However, whilst not really interested in any political party but may back Labour as usual, they were well informed on the waves of African immigrants trying to enter Europe and would back any party that kept them out of Britain as they did not want that culture change (their language used was far stronger).
The teenagers were equally relaxed about a life on benefits - one said that as he is classed as dyslexic, he could get disability as well. All did some cash in hand jobs for pocket money (up to £50 per week). Very few of them showed an aspiration for life improvement as they are happy as they are.
It's amazing that you managed to find so many people that share and confirm your prejudices.

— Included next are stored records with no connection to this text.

Lemma irun_continue d1 s v i : srel d1 s v ->
  exists s', istep polls (Continue i) s = Ret tt s' /\ srel d1 s' (vstep v (Continue i)).
Proof using AtaLaws0.
  intros [Hr Hd Hv]. pose proof (vinv_continue d1 v Hv i) as Hv'. cbn [istep vstep] in *.
  unfold bind at 1, gets. rewrite (dr_sleep _ _ _ Hr).
  destruct (v_sleep v !! i) as [[b []]|] eqn:Ei; [|by exists s; split..].
  assert ((b, true) ∈ v_sleep v) as Hin by (by eapply list_elem_of_lookup_2).
  destruct (drel_buf _ _ _ b Hr) as [Eb _].
  { apply (vi_range _ _ Hv). by apply (list_elem_of_fmap_2' fst _ (b, true)). }
  pose proof (vi_done _ _ Hv b Hin) as Hf. rewrite Eb in Hf. cbn in Hf.
  set (t := set_isleep (remove_nth i (v_sleep v)) (is_ide s)).
  assert (iderw_resume b t = Ret true t) as E.
  { unfold iderw_resume, iderw_wait, bind, acquire, gets. cbn. rewrite (dr_lock _ _ _ Hr).
    change (dbufat (ide_set_lock true t) b) with (dbufat (is_ide s) b).
    change (Z.lor 2 4) with (Z.lor B_VALID B_DIRTY). rewrite Hf. cbn. f_equal.
    subst t. unfold ide_set_lock, set_isleep. cbn. by rewrite (dr_lock _ _ _ Hr). }
  exists (mkIsys t (is_done s ++ [(b, d_data (dbufat (is_ide s) b))])). split.
  - unfold bind at 1, on_ide at 1, lift, modify. fold t. unfold bind, on_ide, lift. cbn [is_ide is_done].
    by rewrite E.
  - split; [|cbn; by rewrite Hd, Eb|done]. by split; try apply Hr.
Qed.

Lemma irun_step d1 s v ev : srel d1 s v -> ievent_ok (length (v_bufs v)) d1 ev ->
  exists s', istep polls ev s = Ret tt s' /\ srel d1 s' (vstep v ev).
Proof using AtaLaws0.
  intros Hr Hev. destruct ev; [by apply irun_request|by apply irun_interrupt|by apply irun_continue].
Qed.

Lemma irun_correct d1 evs s v : srel d1 s v -> Forall (ievent_ok (length (v_bufs v)) d1) evs ->
  exists s', irun polls evs s = Ret tt s' /\ srel d1 s' (vrun evs v).
Proof using AtaLaws0.
  revert s v. induction evs as [|ev evs IH]; intros s v Hr Hevs; [by exists s|].
  apply Forall_cons in Hevs as [Hev Hevs]. destruct (irun_step d1 s v ev Hr Hev) as (s1 & E1 & Hr1).
  destruct (IH s1 (vstep v ev) Hr1) as (s2 & E2 & Hr2); [by rewrite vstep_length|].
  exists s2. split; [|done]. cbn [irun]. unfold bind. by rewrite E1.
Qed.

(** *** ideinit() *)

Lemma find_disk1_run n (s : ide C) : exists d c,
  find_disk1 n s = Ret tt (set_havedisk1 d (set_ctl c s)) /\ still (i_ctl s) c.
Proof using AtaLaws0.
  revert s. induction n as [|n IH]; intros s.
  - exists (havedisk1 s), (i_ctl s). split; [by destruct s|by split].
  - cbn [find_disk1]. unfold bind, inb.
    pose proof (law_status (polls := polls) (i_ctl s)) as H. destruct (a_in 0x1f7 (i_ctl s)) as [r c].
    cbn in H. destruct (negb (r =? 0)).
    + exists true, c. split; [by destruct s|done].
    + destruct (IH (set_ctl c s)) as (d & c' & E & Hc). exists d, c'.
      split; [rewrite E; by destruct s|]. by apply (still_trans _ c).
Qed.

Lemma ideinit_correct (s : ide C) : a_phase (i_ctl s) = Idle ->
  exists d c, ideinit polls s = Ret tt (set_havedisk1 d (set_ctl c (ide_set_lock false s))) /\
    a_phase c = Idle /\ same_disk (i_ctl s) c.
Proof using AtaLaws0.
  intros Hi. unfold ideinit, bind at 1, modify.
  destruct (idewait_correct polls (ide_set_lock false s) false (or_introl Hi)) as (c0 & E0 & H0).
  unfold bind at 1. rewrite E0. unfold bind at 1. rewrite outb_run.
  destruct (task_out polls c0 0x1f6 (Z.lor 0xe0 (Z.shiftl 1 4))) as (H1 & _ & D1);
    [by rewrite (sl_phase _ _ H0)|set_solver|].
  set (c1 := a_out _ _ c0) in *.
  destruct (find_disk1_run 1000 (set_ctl c1 (ide_set_lock false s))) as (d & c2 & E2 & H2).
  unfold bind.
  match goal with |- context [find_disk1 1000 ?t] => change t with (set_ctl c1 (ide_set_lock false s)) end.
  rewrite E2, outb_run. clear E0 E2.
  destruct (task_out polls c2 0x1f6 (Z.lor 0xe0 (Z.shiftl 0 4))) as (H3 & _ & D3);
    [by rewrite (sl_phase _ _ H2)|set_solver|].
  exists d. eexists. split; [done|]. split; [done|].
  intros u l. rewrite D3, (sl_sector _ _ H2), D1, (sl_sector _ _ H0). done.
Qed.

Not prejudices, but facts. I always let the other people start the conversation and and just let them talk. You learn a lot more that way than espousing your own views - as many people and especially politicians do not want to hear their views and so cut them off as 'racist' or 'dnv' etc.
As I say, it's amazing that so many of the things you heard confirmed your own prejudices. And amazing that you had time for so many detailed conversations as you walked and to make such in-depth judgements about people's aspirations for life improvement.

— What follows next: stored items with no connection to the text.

(* ===== verification/IdeMem.v ===== *)
(** memide.c and ide.c are the same disk for the buffer cache. *)

From S2P Require Export IdeRefine.
From S2P Require Import Txn.

Open Scope Z_scope.

(** A buffer of bio.c as the drivers see it, and the blocks of memide.c as sectors of disk 1. *)
Definition dbuf_of (x : buf) : dbuf :=
  mkDbuf (b_flags x) (b_dev x) (b_blockno x) (negb (sl_locked (b_lock x) =? 0)) None (b_data x).

Definition mem_sector (s : fsys) (u l : Z) : list Z := dblock s l.

Lemma flag_order f : Z.lor (Z.land f (Z.lnot B_DIRTY)) B_VALID = Z.land (Z.lor f B_VALID) (Z.lnot B_DIRTY).
Proof. by rewrite Z.land_lor_distr_l. Qed.

(** A clean request keeps its flags without B_DIRTY. *)
Lemma flag_clean f : Z.land f B_DIRTY = 0 -> Z.lor f B_VALID = Z.land (Z.lor f B_VALID) (Z.lnot B_DIRTY).
Proof.
  intros Hf. apply Z.bits_inj'. intros n Hn. apply (f_equal (fun z => Z.testbit z n)) in Hf. revert Hf.
  rewrite !Z.land_spec, !Z.lor_spec, Z.lnot_spec, Z.bits_0 by lia.
  change B_VALID with (2 ^ 1). change B_DIRTY with (2 ^ 2). rewrite !Z.pow2_bits_eqb by lia.
  destruct (Z.eqb_spec 1 n), (Z.eqb_spec 2 n); subst; try lia; by destruct (Z.testbit f _).
Qed.

(** A call of iderw() of memide.c does to the buffer and to the blocks of the disk what the
    queue of the IDE driver does when it serves the same request. *)
Theorem memide_serves (s : fsys) b :
  (b < length (bufs s))%nat -> sl_lk (b_lock (bufat s b)) = false ->
  sl_locked (b_lock (bufat s b)) <> 0 -> b_dev (bufat s b) = 1 ->
  0 <= b_blockno (bufat s b) < disksize s ->
  Z.land (b_flags (bufat s b)) (Z.lor B_VALID B_DIRTY) <> B_VALID ->
  exists s', Bio.iderw b s = Ret tt s' /\
    dbuf_of (bufat s' b) = serve_buf (mem_sector s) (dbuf_of (bufat s b)) /\
    (forall b', b' <> b -> bufat s' b' = bufat s b') /\
    forall l, 0 <= l < disksize s ->
      mem_sector s' 1 l = serve_disk (mem_sector s) (dbuf_of (bufat s b)) 1 l.
Proof.
  intros Hlt Hlk Hl Hdev Hno Hfl.
  enough (wp (Bio.iderw b) (fun _ s' =>
    dbuf_of (bufat s' b) = serve_buf (mem_sector s) (dbuf_of (bufat s b)) /\
    (forall b', b' <> b -> bufat s' b' = bufat s b') /\
    forall l, 0 <= l < disksize s ->
      mem_sector s' 1 l = serve_disk (mem_sector s) (dbuf_of (bufat s b)) 1 l) s) as H.
  { apply wp_run in H as ([] & s' & H). by exists s'. }
  unfold Bio.iderw. apply wp_bind, wp_buf_holding; [done..|].
  rewrite (proj2 (Z.eqb_neq _ 0) Hl). apply wp_bind, wp_gets.
  rewrite (proj2 (Z.eqb_neq _ _) Hfl), Hdev. cbn [Z.eqb negb Pos.eqb]. apply wp_bind, wp_gets.
  rewrite (proj2 (Z.leb_gt _ _)) by lia.
  unfold serve_buf, serve_disk, dirty_req, dbuf_of. cbn [d_flags d_dev d_blockno d_locked d_data].
  rewrite Hdev.
  destruct (Z.eqb_spec (Z.land (b_flags (bufat s b)) B_DIRTY) 0) as [Ed|Ed]; cbn [negb andb].
  - unfold wp, bind, modify. rewrite upd_buf_upd_buf, bufat_upd_eq by done. split_and!.
    + cbn [b_set_flags b_set_data b_flags b_dev b_blockno b_lock b_data]. by rewrite Hdev, <-flag_clean.
    + intros b' Hb'. by rewrite bufat_upd_ne.
    + done.
  - unfold wp, bind, modify. rewrite set_disk_upd_buf, upd_buf_upd_buf, bufat_upd_eq by done. split_and!.
    + change (bufat (set_disk _ _ s) b) with (bufat s b).
      cbn [b_set_flags b_set_data b_flags b_dev b_blockno b_lock b_data]. by rewrite Hdev, <-flag_order.
    + intros b' Hb'. by rewrite bufat_upd_ne.
    + intros l Hl'. unfold mem_sector, dblock. cbn [memdisk upd_buf set_disk].
      destruct (decide (l = b_blockno (bufat s b))) as [->|Hne].
      * rewrite bool_decide_true by done. apply list_lookup_total_insert_eq. unfold disksize in Hno.
        cbn [memdisk upd_buf]. change (memdisk (upd_buf _ _ s)) with (memdisk s). lia.
      * rewrite bool_decide_false by naive_solver. apply list_lookup_total_insert_ne.
        intros E. apply Hne. lia.
Qed.

Lemma memide_serves_witness : exists s',
  Bio.iderw 3 (upd_buf 3 (fun y => mkBuf 4 1 15 (mkSleeplock 1 false 1) 1 (b_prev y) (b_next y) [7; 8]) demo_start)
  = Ret tt s' /\ mem_sector s' 1 15 = [7; 8].
Proof.
  set (s := upd_buf _ _ _).
  assert (H : bufat s 3 = mkBuf 4 1 15 (mkSleeplock 1 false 1) 1 0 0 [7; 8]) by reflexivity.
  destruct (memide_serves s 3) as (s' & E & _ & _ & Hs); rewrite ?H; try done.
  - vm_compute. lia.
  - exists s'. split; [done|]. apply (Hs 15). done.
Defined.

You do not seem able to read - this is what the people I met told me. Just go out there and listen to what people are saying without giving your own views - hard that it may be for you.
I should have added - the SNP are nationalist and porkist. To hear Salmond say he could advise after the election on how to run a minority government as hilarious. Scotland has far fewer people than London and about the same number as the metropolitan areas of Manchester and Liverpool added together. He's a man whose main political aim was rejected y the Scottish population. I' not saying the SNP leadership are stupid. But independence is only pork in different colours. Now the battle is just openly for pork.
One might ask, why on earth should a party with hardly any all-UK policies have so much power at Westminster and possibly even get seats in the cabinet? This question illustrates how, as I've said, how the English question (or the revision of the Union, if you like) will raise its head in the near future. UKIP have obviously also got a big part to play in this.
So some loony English party with maybe 2 or 3 MP's would have a big part to play but a party with many multiples of that should not have. Warped sense of democracy down south it seems, what happened to all the bullsh** about Better Together and UK family etc. That just go out the window because we don't do as we are told.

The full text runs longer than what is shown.